> _MATERIAL PROVIDED_
● ● ●

(* ===== verification/Effects.v ===== *)
(** * Effects of handlers

    The operations of the message handler, its stages and the broker change a state
    and give a result, or they do something that has none. *)

From S2P Require Import Prelude.

(** Waiting for a lock that is held, reading memory that is not there or was freed,
    following [NULL], a failed assertion, and freeing what was not allocated. *)
Inductive fault := Deadlock | ReadOutside | UseAfterFree | NullPointer | Assertion | InvalidFree.

Definition M (S A : Type) : Type := S → S * A + fault.

#[export] Instance eff_ret {S} : MRet (M S) := λ A x s, inl (s, x).
#[export] Instance eff_bind {S} : MBind (M S) := λ A B k m s,
  match m s with inl (s, x) => k x s | inr f => inr f end.

Section effects.
Context {S : Type}.

Definition fails {A} (f : fault) : M S A := λ s, inr f.
Definition gets {A} (f : S → A) : M S A := λ s, inl (s, f s).
Definition modify (f : S → S) : M S unit := λ s, inl (f s, tt).

(** A value that is not there is a fault. *)
Definition need {A} (f : fault) (x : option A) : M S A :=
  match x with Some x => mret x | None => fails f end.

Fixpoint each {A} (f : A → M S unit) (l : list A) : M S unit :=
  match l with [] => mret tt | x :: l => f x;; each f l end.

Fixpoint fold {A B} (f : B → A → M S B) (b : B) (l : list A) : M S B :=
  match l with [] => mret b | x :: l => b ← f b x; fold f b l end.

Lemma bind_run {A B} (m : M S A) (k : A → M S B) s s' x :
  m s = inl (s', x) → (m ≫= k) s = k x s'.
Proof. intros E. unfold mbind, eff_bind. by rewrite E. Qed.

Lemma bind_inv {A B} (m : M S A) (k : A → M S B) s s' y :
  (m ≫= k) s = inl (s', y) → ∃ s1 x, m s = inl (s1, x) ∧ k x s1 = inl (s', y).
Proof. unfold mbind, eff_bind. destruct (m s) as [[s1 x]|f]; [|done]. by exists s1, x. Qed.
End effects.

● ● ●

> _TASK PROMPT_
Wherever a line above contains "with", copy that line.

> _RESULT_
  match m s with inl (s, x) => k x s | inr f => inr f end.
  match x with Some x => mret x | None => fails f end.
  match l with [] => mret tt | x :: l => f x;; each f l end.
  match l with [] => mret b | x :: l => b ← f b x; fold f b l end.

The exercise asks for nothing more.